What I found was that there were large areas of the side decks that were completely rotted. Then there were areas that were wet, but still sort of sound, and the top skin was bonded well to these areas. The delaminated areas were in the worst areas of rot only.

I ended up removing all of the side decks and foredecks since I figured I would go ahead and fix it all while I was at it, and I was glad I did. I only found one or two small areas where the core was actually dry. The foredeck was totally rotted at the bow end, extending about two feet back, then it turned solid (but wet) in the middle and more rotten towards the toe rails.

I was very surprised to find just how wet the core was. I figured it would only be wet in the rotted areas.

And yes, its a big job if you have to recore. It's difficult from below due to the liner. And it takes forever from the top. I am still trying to get it ready for paint. Should be priming on Sunday...

Good luck with your decision.

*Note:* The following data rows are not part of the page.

(** * errprops: key/value properties on Go errors

    A shallow embedding of [errors.go] of github.com/zach-klippenstein/errprops.

    The package decorates an [error] with key/value pairs ([From],
    [WithValue]) and looks a key up along the chain of causes ([Get]).
    Go interface values, run-time panics, the two decorator types
    ([baseError], [*keyValueError]) and the formatting methods are modelled
    below, in the order of the source file. *)

From Stdlib Require Import ZArith String Ascii List Lia Bool.
From Stdlib Require Import SpecFloat DecimalString.
From stdpp Require Import base list.
From Equations Require Import Equations.
Import ListNotations.

Local Open Scope Z_scope.

(** ** Go values *)

Module Go.

(** A run-time panic of the Go program. *)
Inductive panic : Type :=
| NilDereference      (* method call through a nil interface value *)
| UncomparableType.   (* [==] on interfaces holding an uncomparable type *)

(** The outcome of a Go call: a normal return, or a panic. *)
Inductive result (A : Type) : Type :=
| Ok (a : A)
| Panic (p : panic).
Arguments Ok {A} a.
Arguments Panic {A} p.

Definition bind {A B : Type} (r : result A) (k : A -> result B) : result B :=
  match r with
  | Ok a => k a
  | Panic p => Panic p
  end.

Definition returns {A : Type} (r : result A) : Prop := exists a, r = Ok a.

(** The dynamic values an [interface{}] key or value holds.  The model has
    the nil interface, three comparable basic types, [float64] (comparable,
    but a NaN differs from itself) and [[]int], a type that is not
    comparable. Keys and values are never used in arithmetic, so an [int] is
    an unbounded [Z] here. *)
Inductive iface : Type :=
| INil
| IBool (b : bool)
| IInt (n : Z)
| IString (s : string)
| IFloat64 (x : spec_float)
| ISlice (xs : list Z).
Lemma images_equal_unoptimized_rows_witness :
  demosaic_malvar_mono16to8 (Some sample_bayer) (Some sample_args) (Some (replicate 36 0))
  = unoptimized_rows demosaic_malvar_row_mono16to8_unoptimized sample_bayer sample_args
      (Some (replicate 36 0)).
Proof.
  destruct (images_equal_unoptimized_rows sample_bayer sample_args)
    as (_ & _ & _ & _ & _ & H).
  - exact sample_args_typed.
  - vm_compute. discriminate.
  - apply H.
    + simpl. lia.
    + vm_compute. reflexivity.
    + exact sample_bayer_buffer16.
    + apply samples_within_max_shift; [vm_compute; reflexivity|].
      exact sample_bayer_within_max.
Defined.

(** ** Rejected whole-image calls *)

Lemma rejected_not_accepted (v : variant) (bayer : option (list Z)) (a : demosaic_args)
    {P : Type} (output : option (list P)) :
  rejected v bayer (Some a) output ->
  ~ accepted v bayer (Some a) 0 (row_pointer output 0).
Proof.
  intros Hr (b & a' & out & Hb & Ha & Ho & V & _). injection Ha as <-.
  destruct Hr as [Hr | [Hr | [Hr | (a' & Ha' & Hv)]]].
  - congruence.
  - discriminate.
  - subst output. discriminate.
  - injection Ha' as <-. congruence.
Qed.

(** The loop over the rows ends in the fatal handler, with the buffer
    untouched, when the call for the first row does. *)
Lemma image_loop_fatal {P : Type} (row_function : Z -> M (P := P) unit)
    (a : demosaic_args) (output : option (list P)) :
  proper_dimensions a = true ->
  row_function 0 (row_pointer output 0) = (Fatal, row_pointer output 0) ->
  (while (Z.to_nat (n_rows a)) (fun row => row <? n_rows a)
     (fun row => with_row_at (row [*] n_cols a) (row_function row) ;; ret (row [+] 1))
     0 ;;
   ret tt) output
  = (Fatal, output).
Proof.
  intros Hd Hf. destruct (proper_dimensions_facts a Hd) as (_ & Hr & _).
  destruct (Z.to_nat (n_rows a)) as [|fuel] eqn:E; [lia|].
  cbn [while]. destruct (Z.ltb_spec 0 (n_rows a)); [|lia].
  unfold bind, with_row_at. change (0 [*] n_cols a) with 0. rewrite Hf.
  destruct output as [out|]; reflexivity.
Qed.

Ltac image_fatal row_fatal_or_accepted :=
  match goal with
  | Hr : rejected ?v ?bayer ?args ?output |- ?f ?bayer ?args ?output = _ =>
      destruct args as [a|]; [|reflexivity];
      unfold f; rewrite not_null_some;
      destruct (proper_dimensions a) eqn:Hd;
      [ rewrite assert_dimensions_true by exact Hd
      | apply assert_dimensions_false; exact Hd ];
      try match goal with
          | |- (DEMOSAIC_ASSERT ?t ;; _) _ = _ =>
              destruct t eqn:E8;
              [ rewrite assert_true by reflexivity
              | apply assert_false; reflexivity ]
          end;
      apply (image_loop_fatal (fun row => _ bayer (Some a) row) a output Hd);
      destruct (row_fatal_or_accepted bayer (Some a) 0 (row_pointer output 0)) as [H|H];
      [ exact H | destruct (rejected_not_accepted _ _ _ _ Hr H) ]
  end.

Section ImageFatal.

Variables (bayer : option (list Z)) (args : option demosaic_args).

Lemma rgb16_image_fatal (output : option (list demosaic_pix_rgb16)) :
  rejected rgb16 bayer args output ->
  demosaic_malvar_rgb16 bayer args output = (Fatal, output).
Proof. intros Hr. image_fatal rgb16_fatal_or_accepted. Qed.

Lemma rgb8_image_fatal (output : option (list demosaic_pix_rgb8)) :
  rejected rgb8 bayer args output ->
  demosaic_malvar_rgb8 bayer args output = (Fatal, output).
Proof. intros Hr. image_fatal rgb8_fatal_or_accepted. Qed.

Lemma rgb16to8_image_fatal (output : option (list demosaic_pix_rgb8)) :
  rejected rgb16to8 bayer args output ->
  demosaic_malvar_rgb16to8 bayer args output = (Fatal, output).
Proof. intros Hr. image_fatal rgb16to8_fatal_or_accepted. Qed.

Lemma mono16_image_fatal (output : option (list Z)) :
  rejected mono16 bayer args output ->
  demosaic_malvar_mono16 bayer args output = (Fatal, output).
Proof. intros Hr. image_fatal mono16_fatal_or_accepted. Qed.

Lemma mono8_image_fatal (output : option (list Z)) :
  rejected mono8 bayer args output ->
  demosaic_malvar_mono8 bayer args output = (Fatal, output).
Proof. intros Hr. image_fatal mono8_fatal_or_accepted. Qed.

Lemma mono16to8_image_fatal (output : option (list Z)) :
  rejected mono16to8 bayer args output ->
  demosaic_malvar_mono16to8 bayer args output = (Fatal, output).
Proof. intros Hr. image_fatal mono16to8_fatal_or_accepted. Qed.

End ImageFatal.

(** X4. A whole-image function given a [NULL] [bayer], [args] or output,
    or arguments its variant refuses (odd or too small dimensions,
    [max_val] above 255 for the 8-bit variants, a negative shift or a
    shifted [max_val] above 255 for the 16-to-8 variants, invalid
    coefficients for the mono variants), ends in the fatal handler and
    leaves the output as it was. *)
Theorem invalid_image_calls_are_fatal
    (bayer : option (list Z)) (args : option demosaic_args)
    (rgb_output : option (list demosaic_pix_rgb)) (mono_output : option (list Z)) :
  (rejected rgb16 bayer args rgb_output ->
   demosaic_malvar_rgb16 bayer args rgb_output = (Fatal, rgb_output)) /\
  (rejected rgb8 bayer args rgb_output ->
   demosaic_malvar_rgb8 bayer args rgb_output = (Fatal, rgb_output)) /\
  (rejected rgb16to8 bayer args rgb_output ->
   demosaic_malvar_rgb16to8 bayer args rgb_output = (Fatal, rgb_output)) /\
  (rejected mono16 bayer args mono_output ->
   demosaic_malvar_mono16 bayer args mono_output = (Fatal, mono_output)) /\
  (rejected mono8 bayer args mono_output ->
   demosaic_malvar_mono8 bayer args mono_output = (Fatal, mono_output)) /\
  (rejected mono16to8 bayer args mono_output ->
   demosaic_malvar_mono16to8 bayer args mono_output = (Fatal, mono_output)).
Proof.
  refine (conj _ (conj _ (conj _ (conj _ (conj _ _))))).
  - apply rgb16_image_fatal.
  - apply rgb8_image_fatal.
  - apply rgb16to8_image_fatal.
  - apply mono16_image_fatal.
  - apply mono8_image_fatal.
  - apply mono16to8_image_fatal.
Qed.

Lemma invalid_image_calls_are_fatal_witness :
  demosaic_malvar_rgb16to8 (Some sample_bayer)
    (Some (mk_args 6 6 4095 3 (coefs sample_args)))
    (Some (replicate 36 (mk_pix 0 0 0)))
  = (Fatal, Some (replicate 36 (mk_pix 0 0 0))).
Proof.
  apply (invalid_image_calls_are_fatal (Some sample_bayer)
           (Some (mk_args 6 6 4095 3 (coefs sample_args)))
           (Some (replicate 36 (mk_pix 0 0 0))) None).
  right. right. right. eexists. split; [reflexivity|]. vm_compute. reflexivity.
Defined.

(** ** Bounds and luminance of whole images *)

Lemma fill_rows_element {P : Type} (pixel : Z -> Z -> P) (n_rows n_cols : Z)
    (out : list P) (i : nat) :
  Z.of_nat i < n_rows * n_cols -> n_rows * n_cols <= Z.of_nat (length out) ->
  fill_rows pixel n_cols 0 n_rows out !! i
  = Some (pixel (Z.of_nat i / n_cols) (Z.of_nat i mod n_cols)).
Proof.
  intros Hi Hlen. rewrite lookup_fill_rows.
  destruct (lookup_lt_is_Some_2 out i ltac:(lia)) as [x ->]. simpl.
  destruct (Z.leb_spec (0 * n_cols) (Z.of_nat i)); [|lia].
  destruct (Z.ltb_spec (Z.of_nat i) (n_rows * n_cols)); [|lia]. reflexivity.
Qed.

May be worth hiring a surveyor if you have any doubts.

Doug
 

selous

Inactive Member
Thanks for the info Doug,yes I think I may just shell out the $400 or so for a surveyor for the peace of mind,probably money well spent even though I have walked the deck and couldn't feel any soft spots during my first cursory look over the boat.
Good luck with the remainder of your project,it looks like you have mostly painting left.I hope you post some pics when you're done. Cheers
Lloyd
 

bigd14

Sustaining Member
Blogs Author
Paint is on! Lousy photos but you get the idea. Now I can start putting all the hardware back on. Perfection for the shiny areas, and KiwiGrip on the non skid.


P6200012.jpg


P6200016.jpg



P6200015.jpg
 

selous

Inactive Member
Looks like a great job Doug ! Last time I posted on this thread I was still in the process of buying my boat I have owned her for 7 months and plenty of upgrades.
I really like the anti skid,very even look to it.